====== MATERIAL FOR THIS TASK

(** What [episodeMap] holds for an item: the number of its rows and the
    distinct non-empty hashes of its rows. *)
Lemma episodeMap_stats rows id :
  let stats := default (Stats.mk 0 []) (JSMap.get id (episodeMap rows)) in
  Stats.downloads stats = occurrences (fun r => Some (itemId r)) id rows /\
  NoDup (Stats.uniqueIps stats) /\
  (forall h, h ∈ Stats.uniqueIps stats <-> hashOf id h rows) /\
  length (Stats.uniqueIps stats) <= Stats.downloads stats.
Proof.
  cbn zeta. induction rows as [|r rows IH] using rev_ind.
  - cbn. repeat split; try lia; try constructor.
    + intros H. now apply elem_of_nil in H.
    + intros (r & H & _). now apply elem_of_nil in H.
  - rewrite episodeMap_snoc, episodeStep_get, occurrences_snoc.
    destruct (decide (id = itemId r)) as [->|Hne].
    + rewrite decide_True by reflexivity. cbn zeta. rewrite default_Some.
      destruct IH as (Hd & Hnd & Hmem & Hlen).
      set (stats := default (Stats.mk 0 []) _) in *.
      cbn [Stats.downloads Stats.uniqueIps].
      split; [lia|].
      destruct (hashedIpAddress r) as [h|] eqn:Eh.
      * destruct (JS.truthy h) eqn:Et.
        -- split; [now apply add_NoDup|]. split.
           ++ intros h'. rewrite add_elem_of, hashOf_snoc, Hmem, Eh.
              split.
              ** intros [->|?]; [right; auto | now left].
              ** intros [?|(_ & [= ->] & _)]; [now right | now left].
           ++ pose proof (add_length h (Stats.uniqueIps stats)). lia.
        -- split; [assumption|]. split; [|lia].
           intros h'. rewrite hashOf_snoc, Hmem, Eh. split; [now left|].
           intros [?|(_ & [= ->] & Ht)]; [assumption | congruence].
      * split; [assumption|]. split; [|lia].
        intros h'. rewrite hashOf_snoc, Hmem, Eh. split; [now left|].
        intros [?|(_ & [=] & _)]; assumption.
    + rewrite decide_False by congruence.
      destruct IH as (Hd & Hnd & Hmem & Hlen).
      split; [lia|]. split; [assumption|]. split; [|assumption].
      intros h. rewrite hashOf_snoc, Hmem. split; [now left|].
      intros [?|(He & _)]; [assumption | congruence].
Qed.
Example watson_bundle_names :
  parameter_names watson_bundle ≡ₚ
    ["G2Zeppelin_1_lambda_perp"; "SD1Watson_1_odi"; "G2Zeppelin_1_lambda_par";
     "SD1Watson_1_mu"; "C1Stick_1_lambda_par"; "partial_volume_0"].
Proof. vm_compute. apply (bool_decide_unpack _). vm_compute. reflexivity. Qed.

Example bingham_bundle_names :
  parameter_names bingham_bundle ≡ₚ
    ["SD2Bingham_1_odi"; "SD2Bingham_1_beta_fraction"; "G2Zeppelin_1_lambda_perp";
     "SD2Bingham_1_psi"; "SD2Bingham_1_mu"; "G2Zeppelin_1_lambda_par";
     "C1Stick_1_lambda_par"; "partial_volume_0"].
Proof. apply (bool_decide_unpack _). vm_compute. reflexivity. Qed.

Example gamma_bundle_names :
  parameter_names gamma_bundle ≡ₚ
    ["C4CylinderGaussianPhaseApproximation_1_mu";
     "C4CylinderGaussianPhaseApproximation_1_lambda_par";
     "DD1Gamma_1_beta"; "DD1Gamma_1_alpha"].
Proof. apply (bool_decide_unpack _). vm_compute. reflexivity. Qed.

Example bingham_bundle2_names :
  parameter_names bingham_bundle2 ≡ₚ
    ["G3RestrictedZeppelin_1_A"; "SD2Bingham_1_odi"; "SD2Bingham_1_beta_fraction";
     "SD2Bingham_1_psi"; "SD2Bingham_1_mu";
     "C4CylinderGaussianPhaseApproximation_1_lambda_par";
     "G3RestrictedZeppelin_1_lambda_inf"; "G3RestrictedZeppelin_1_lambda_par";
     "C4CylinderGaussianPhaseApproximation_1_diameter"; "partial_volume_0"].
Proof. apply (bool_decide_unpack _). vm_compute. reflexivity. Qed.

Example white_matter_mc_model_names :
  mc_parameter_names white_matter_mc_model ≡ₚ
    ["DD1GammaDistributed_1_SD2BinghamDistributed_1_C4CylinderGaussianPhaseApproximation_1_lambda_par";
     "DD1GammaDistributed_1_SD2BinghamDistributed_1_G3RestrictedZeppelin_1_lambda_inf";
     "DD1GammaDistributed_1_DD1Gamma_1_beta";
     "DD1GammaDistributed_1_SD2BinghamDistributed_1_SD2Bingham_1_odi";
     "DD1GammaDistributed_1_SD2BinghamDistributed_1_partial_volume_0";
     "DD1GammaDistributed_1_SD2BinghamDistributed_1_SD2Bingham_1_psi";
     "DD1GammaDistributed_1_SD2BinghamDistributed_1_SD2Bingham_1_mu";
     "DD1GammaDistributed_1_SD2BinghamDistributed_1_G3RestrictedZeppelin_1_lambda_par";
     "DD1GammaDistributed_1_SD2BinghamDistributed_1_G3RestrictedZeppelin_1_A";
     "DD1GammaDistributed_1_SD2BinghamDistributed_1_SD2Bingham_1_beta_fraction";
     "DD1GammaDistributed_1_DD1Gamma_1_alpha"].
Proof. apply (bool_decide_unpack _). vm_compute. reflexivity. Qed.

(** The notebook's ball-and-stick formula on the stand-in signal:
    [E = 0.5 * E_Ball(lambda_iso) + 0.5 * E_Stick(mu, lambda_par)]. *)
Example ball_and_stick_signal :
  (simulate_signal stand_in_signal ball_and_stick tt ball_and_stick_vector ==
   (1 # 2) * stand_in_signal G1Ball tt
               {[ "lambda_iso" := [3 # 1000000000] ]} +
   (1 # 2) * stand_in_signal C1Stick tt
               (<[ "mu" := [half_pi; half_pi] ]>
                  {[ "lambda_par" := [17 # 10000000000] ]}))%Q.
Proof. vm_compute. reflexivity. Qed.

(* ================================================================== *)
(** ** Parameter vectors and parameter maps *)

Lemma card_roundtrip_lookup (card : list (string * nat))
    (A : gmap string pvalue) :
  card_valid card A = true ->
  exists vec, card_to_parameter_vector card A = Some vec /\
    forall (acc : gmap string (list Q)) (p : string),
      card_vector_to_parameters card vec acc !! p =
        if decide (p ∈ map fst card) then atleast_1d <$> A !! p else acc !! p.
Proof.
  induction card as [|[q c] card IH]; cbn [card_valid forallb card_to_parameter_vector card_vector_to_parameters]; intros Hv.
  - exists []. split; [done|]. intros acc p. destruct (decide (p ∈ map fst [])); [set_solver|done].
  - apply andb_true_iff in Hv as [Hq Hv]. simpl in Hq.
    destruct (A !! q) as [v|] eqn:Hvq; [|discriminate].
    apply bool_decide_eq_true in Hq.
    destruct (IH Hv) as [rest [Hrest Hlook]].
    exists (atleast_1d v ++ rest)%list. rewrite Hrest. split; [done|].
    intros acc p. rewrite <- Hq, take_app_length, drop_app_length, Hlook.
    cbn [map fst]. repeat case_decide; try done; try (exfalso; set_solver).
    + assert (p = q) as -> by set_solver. by rewrite lookup_insert_eq, Hvq.
    + rewrite lookup_insert_ne by set_solver. done.
Qed.
(** X1.  Listeners registered with [watch], one call after the
    other, under a path that does not name a member of the prototype
    of the registry, are called by the next [emit] for that path in
    the order of their registration, after the listeners that were
    there before (a callback registered twice is called twice), each
    with [(newVal, oldVal)], followed by the global callback if there
    is one; [emit] for any other path is what it was. *)
Theorem emit_after_watch self path (gs fs : list fn) newVal oldVal s :
  watchable self path →
  listeners self path = map VFun gs →
  ∃ self', watch_all path (map VFun fs) self = Returns self'
    ∧ emit self' path newVal oldVal s
      = (let t := st_trace s ++ Emit path newVal oldVal
                    :: map (λ g, Invoke g [newVal; oldVal]) (gs ++ fs) in
         match _callback self with
         | VFun g => Ok tt (State (st_heap s) (t ++ [Invoke g [VStr path; newVal; oldVal]]))
         | c => if truthy c then Throw (State (st_heap s) t) else Ok tt (State (st_heap s) t)
         end)
    ∧ ∀ p', p' ≠ path →
        emit self' p' newVal oldVal s = emit self p' newVal oldVal s.
Proof.
  intros Hw Hgs.
  destruct (watch_all_registers self path (map VFun fs) Hw)
    as (self' & Hall & Ho & Hc & Hl & Hw' & Hother).
  exists self'. split_and!; [done | |].
  - rewrite (emit_functions self' path newVal oldVal s (gs ++ fs) Hw').
    + by rewrite Hc.
    + by rewrite Hl, Hgs, map_app.
  - intros p' Hp'. destruct self' as [o' c' m']. cbn [obj _callback _watch] in *.
    subst o' c'. apply emit_other_key. symmetry. by apply Hother.
Qed.

(** X2.  After a successful [unWatch], [emit] for the path calls the
    remaining listeners in their order: the first registration of the
    callback is gone, a second one is still called. *)
Theorem emit_after_unWatch self path f newVal oldVal s f1 f2 :
  listeners self path = map VFun (f1 ++ f :: f2) → f ∉ f1 →
  ∃ self', unWatch path (VFun f) self = Returns (self', true)
    ∧ emit self' path newVal oldVal s
      = (let t := st_trace s ++ Emit path newVal oldVal
                    :: map (λ g, Invoke g [newVal; oldVal]) (f1 ++ f2) in
         match _callback self with
         | VFun g => Ok tt (State (st_heap s) (t ++ [Invoke g [VStr path; newVal; oldVal]]))
         | c => if truthy c then Throw (State (st_heap s) t) else Ok tt (State (st_heap s) t)
         end).
Proof.
  intros Hl Hn.
  assert (_watch self !! path = Some (map VFun f1 ++ VFun f :: map VFun f2)) as Hs.
  { apply listeners_stored; [by rewrite Hl, map_app | by destruct (map VFun f1)]. }
  rewrite (unWatch_found self path (VFun f) (map VFun f1) (map VFun f2) Hs).
  - eexists. split; [done|].
    rewrite (emit_functions _ path newVal oldVal s (f1 ++ f2)); [done | |].
    + apply watchable_insert.
    + rewrite listeners_insert, map_app. done.
  - done.
  - intros (g & [= ->] & Hg)%list_elem_of_fmap. done.
Qed.
(** X11: in every state reached by public calls from a database whose user
    ids are pairwise distinct and were drawn from the counter, the user ids
    are again pairwise distinct and below the counter: a new user never gets
    the id of another row, also after deletions. *)
Theorem user_ids_stay_unique (db0 db : DB) :
  wf_db db0 -> unique_ids db0 ->
  reachable_by any_op db0 db ->
  wf_db db /\ unique_ids db.
Proof.
  intros W U R. induction R as [|caller op db R IH A]; [now split|].
  destruct IH as [W' U']. split.
  - apply wf_db_effect with (1 := exec_effect caller op db). exact W'.
  - apply unique_ids_effect with (1 := exec_effect caller op db); assumption.
Qed.

End Frames.

(** ** Scanning a tag again *)

Lemma find_unique (rows : list usr_row) (r : usr_row) :
  NoDup (map usr_id rows) -> In r rows ->
  find (fun x => usr_id x =? usr_id r) rows = Some r.
Proof.
  induction rows as [|x rows IH]; simpl; intros N I; [contradiction|].
  inversion N as [|y ys Hy Hys]; subst.
  destruct I as [->|I]; [now rewrite Z.eqb_refl|].
  destruct (usr_id x =? usr_id r) eqn:E; [|now apply IH].
  apply Z.eqb_eq in E. elim Hy. rewrite E. now apply in_map.
Qed.

Lemma lookup_user_by_tag_by_id (db : DB) (t : Z) (u : User) :
  unique_ids db -> lookup_user_by_tag db t = Some u ->
  lookup_user db (id u) = Some u /\ user_tag_id u = Some t.
Proof.
  intros U. rewrite lookup_user_by_tag_rows, lookup_user_rows.
  destruct (find (bound_to t) (usr db)) as [r|] eqn:F; [|discriminate].
  intros [= <-]. apply find_some in F. destruct F as [F B]. simpl id.
  rewrite (find_unique _ _ U F). split; [reflexivity|]. simpl.
  unfold bound_to in B. destruct (usr_user_tag_id r) as [t'|]; [|discriminate].
  apply Z.eqb_eq in B. now subst.
Qed.

Lemma find_bound_update (t : Z) (user : UserWithoutId) (rows : list usr_row)
    (r : usr_row) :
  NoDup (map usr_id rows) ->
  find (bound_to t) rows = Some r ->
  user_tag_id user = Some t ->
  find (bound_to t) (map (update_where (usr_id r) (replace_usr user)) rows)
  = Some (replace_usr user r).
Proof.
  intros N F T.
  assert (B : forall x, bound_to t (replace_usr user x) = true).
  { intros x. unfold bound_to, replace_usr. simpl. rewrite T. apply Z.eqb_refl. }
  induction rows as [|x rows IH]; simpl in *; [discriminate|].
  inversion N as [|y ys Hy Hys]; subst.
  destruct (bound_to t x) eqn:Bx.
  - injection F as ->. unfold update_where. now rewrite Z.eqb_refl, B.
  - assert (I : In r rows) by now apply find_some in F.
    unfold update_where at 1.
    destruct (usr_id x =? usr_id r) eqn:E.
    + apply Z.eqb_eq in E. elim Hy. rewrite E. now apply in_map.
    + rewrite Bx. now apply IH.
Qed.

Lemma lookup_user_by_tag_update (db : DB) (t : Z) (u : User)
    (user : UserWithoutId) :
  unique_ids db -> lookup_user_by_tag db t = Some u ->
  user_tag_id user = Some t ->
  lookup_user_by_tag (db_update_user (id u) user db) t
  = Some (mkUser (id u) user).
Proof.
  intros U L T. rewrite lookup_user_by_tag_rows in *.
  destruct (find (bound_to t) (usr db)) as [r|] eqn:F; [|discriminate].
  injection L as <-. unfold db_update_user at 2. simpl usr. simpl id.
  rewrite (find_bound_update _ _ _ _ U F T). simpl.
  unfold user_of, parse_obj. simpl.
  now rewrite privileges_of_update, Z.eqb_refl, user_eta.
Qed.

Lemma unique_ids_update_user (i : Z) (user : UserWithoutId) (db : DB) :
  unique_ids db -> unique_ids (db_update_user i user db).
Proof.
  unfold unique_ids, db_update_user. simpl usr.
  now rewrite map_usr_id_update_where by reflexivity.
Qed.

Section Rescan.

Context {pwd_context : CryptContext} {auth_service : AuthService}.

Lemma bind_inr {A B} (c : Conn A) (k : A -> Conn B) (db db' : DB) (a : A) :
  c db = inr (a, db') -> bind c k db = k a db'.
Proof. unfold bind. now intros ->. Qed.

Lemma create_user_with_tag_body_by_tag (new_user : NewUser) (db : DB) (t : Z) :
  wf_db db -> unique_ids db ->
  resolve_tag db (user_tag new_user) = Some t ->
  exists u0 db0,
    create_user_with_tag_body new_user db = inr (u0, db0) /\
    lookup_user_by_tag db0 t = Some u0 /\ unique_ids db0 /\
    user_tag_table db0 = user_tag_table db.
Proof.
  intros W U R. unfold create_user_with_tag_body. rewrite R.
  destruct (lookup_user_by_tag db t) as [e|] eqn:E.
  - exists e, db. now repeat split.
  - rewrite (_create_user_wf _ _ _ W). eexists _, _. split; [reflexivity|].
    split; [now apply lookup_user_by_tag_create|].
    split; [now apply unique_ids_create_user | reflexivity].
Qed.

Lemma create_user_with_tag_body_bound (new_user : NewUser) (db : DB) (t : Z)
    (u : User) :
  resolve_tag db (user_tag new_user) = Some t ->
  lookup_user_by_tag db t = Some u ->
  create_user_with_tag_body new_user db = inr (u, db).
Proof. intros R L. unfold create_user_with_tag_body. now rewrite R, L. Qed.

Lemma promote_to_cashier_body_by_tag (db : DB) (t : Z) (u : User) :
  unique_ids db -> lookup_user_by_tag db t = Some u ->
  exists u1 db1,
    promote_to_cashier_body (id u) db = inr (u1, db1) /\
    promote_to_cashier_body (id u) db1 = inr (u1, db1) /\
    lookup_user_by_tag db1 t = Some u1 /\ unique_ids db1 /\
    user_tag_table db1 = user_tag_table db /\
    id u1 = id u /\ In cashier (privileges u1) /\
    incl (privileges u) (privileges u1).
Proof.
  intros U L. destruct (lookup_user_by_tag_by_id _ _ _ U L) as [Li T].
  destruct (promote_to_cashier_body_twice _ _ _ Li)
    as [u1 [db1 [E1 [E2 [L1 [Hin Hout]]]]]].
  exists u1, db1. split; [exact E1|]. split; [exact E2|].
  destruct (in_dec Privilege_eq_dec cashier (privileges u)) as [I|I].
  - destruct (Hin I) as [-> ->]. repeat split; auto using incl_refl.
  - destruct (Hout I) as [-> ->].
    split; [|split; [now apply unique_ids_update_user|]].
    + apply (lookup_user_by_tag_update
               (db_create_account internal ("Cashier account for " ++ name u) db)
               t u); [exact U | exact L | exact T].
    + split; [reflexivity|]. split; [reflexivity|].
      split; [simpl; apply in_or_app; right; now left|].
      simpl. now apply incl_appl.
Qed.

Lemma promote_to_finanzorga_body_by_tag (db : DB) (t : Z) (u : User) :
  unique_ids db -> lookup_user_by_tag db t = Some u ->
  exists u1 db1,
    promote_to_finanzorga_body (id u) db = inr (u1, db1) /\
    promote_to_finanzorga_body (id u) db1 = inr (u1, db1) /\
    lookup_user_by_tag db1 t = Some u1 /\ unique_ids db1 /\
    user_tag_table db1 = user_tag_table db /\
    id u1 = id u /\ In finanzorga (privileges u1) /\
    incl (privileges u) (privileges u1).
Proof.
  intros U L. destruct (lookup_user_by_tag_by_id _ _ _ U L) as [Li T].
  destruct (promote_to_finanzorga_body_twice _ _ _ Li)
    as [u1 [db1 [E1 [E2 [L1 [Hin Hout]]]]]].
  exists u1, db1. split; [exact E1|]. split; [exact E2|].
  destruct (in_dec Privilege_eq_dec finanzorga (privileges u)) as [I|I].
  - destruct (Hin I) as [-> ->]. repeat split; auto using incl_refl.
  - destruct (Hout I) as [-> ->].
    split; [|split; [now apply unique_ids_update_user|]].
    + apply (lookup_user_by_tag_update
               (db_create_account internal
                  ("Transport account for finanzorga " ++ name u) db)
               t u); [exact U | exact L | exact T].
    + split; [reflexivity|]. split; [reflexivity|].
      split; [simpl; apply in_or_app; right; now left|].
      simpl. now apply incl_appl.
Qed.

Lemma promote_to_cashier_body_holder (db : DB) (u : User) :
  lookup_user db (id u) = Some u -> In cashier (privileges u) ->
  promote_to_cashier_body (id u) db = inr (u, db).
Proof.
  intros L I. unfold promote_to_cashier_body. rewrite L.
  apply holds_iff in I. now rewrite I.
Qed.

============

**ACTIVITY**
Pull every line containing "were" from the entries above and copy it.

**RESPONSE FOR THIS EXERCISE**
    the order of their registration, after the listeners that were
    ids are pairwise distinct and were drawn from the counter, the user ids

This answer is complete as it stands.